Exercise aim:
Return every line from the listing where the word "conf" occurs.

--- Data extracts ---

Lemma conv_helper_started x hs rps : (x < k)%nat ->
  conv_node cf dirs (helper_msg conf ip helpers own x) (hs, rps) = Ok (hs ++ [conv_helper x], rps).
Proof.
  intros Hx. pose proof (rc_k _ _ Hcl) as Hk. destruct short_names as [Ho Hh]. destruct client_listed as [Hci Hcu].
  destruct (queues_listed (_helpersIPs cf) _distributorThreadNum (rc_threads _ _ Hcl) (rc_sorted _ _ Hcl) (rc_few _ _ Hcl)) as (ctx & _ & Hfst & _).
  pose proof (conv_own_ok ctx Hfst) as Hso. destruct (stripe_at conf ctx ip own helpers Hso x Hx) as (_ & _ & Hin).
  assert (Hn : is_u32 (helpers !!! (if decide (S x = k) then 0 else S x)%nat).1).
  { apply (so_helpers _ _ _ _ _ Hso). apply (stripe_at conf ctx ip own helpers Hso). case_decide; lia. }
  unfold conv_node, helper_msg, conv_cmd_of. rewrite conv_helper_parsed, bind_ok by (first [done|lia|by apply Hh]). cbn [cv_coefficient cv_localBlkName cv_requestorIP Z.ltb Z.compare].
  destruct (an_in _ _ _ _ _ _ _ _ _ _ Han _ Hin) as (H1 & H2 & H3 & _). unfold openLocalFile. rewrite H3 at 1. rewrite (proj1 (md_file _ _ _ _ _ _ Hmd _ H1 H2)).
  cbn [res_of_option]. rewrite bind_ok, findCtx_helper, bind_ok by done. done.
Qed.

---
--- Data extracts ---

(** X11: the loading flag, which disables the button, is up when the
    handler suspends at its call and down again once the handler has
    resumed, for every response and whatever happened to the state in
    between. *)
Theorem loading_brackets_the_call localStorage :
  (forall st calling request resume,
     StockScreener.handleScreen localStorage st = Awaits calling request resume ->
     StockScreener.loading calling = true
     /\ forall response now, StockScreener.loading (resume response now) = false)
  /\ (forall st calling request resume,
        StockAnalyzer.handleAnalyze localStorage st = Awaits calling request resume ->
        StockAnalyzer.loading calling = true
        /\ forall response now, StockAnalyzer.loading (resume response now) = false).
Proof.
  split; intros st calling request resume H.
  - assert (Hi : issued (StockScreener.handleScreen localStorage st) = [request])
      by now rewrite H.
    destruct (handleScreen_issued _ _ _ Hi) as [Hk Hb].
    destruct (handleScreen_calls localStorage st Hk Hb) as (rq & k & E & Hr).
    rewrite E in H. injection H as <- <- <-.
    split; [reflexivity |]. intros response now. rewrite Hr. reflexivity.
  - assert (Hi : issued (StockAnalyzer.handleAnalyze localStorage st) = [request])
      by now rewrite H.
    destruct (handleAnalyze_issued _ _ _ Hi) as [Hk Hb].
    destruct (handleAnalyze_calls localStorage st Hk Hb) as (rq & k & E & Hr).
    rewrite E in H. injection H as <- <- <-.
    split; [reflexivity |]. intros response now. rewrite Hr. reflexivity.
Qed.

---

Problem solution:
  conv_node cf dirs (helper_msg conf ip helpers own x) (hs, rps) = Ok (hs ++ [conv_helper x], rps).
  pose proof (conv_own_ok ctx Hfst) as Hso. destruct (stripe_at conf ctx ip own helpers Hso x Hx) as (_ & _ & Hin).
  { apply (so_helpers _ _ _ _ _ Hso). apply (stripe_at conf ctx ip own helpers Hso). case_decide; lia. }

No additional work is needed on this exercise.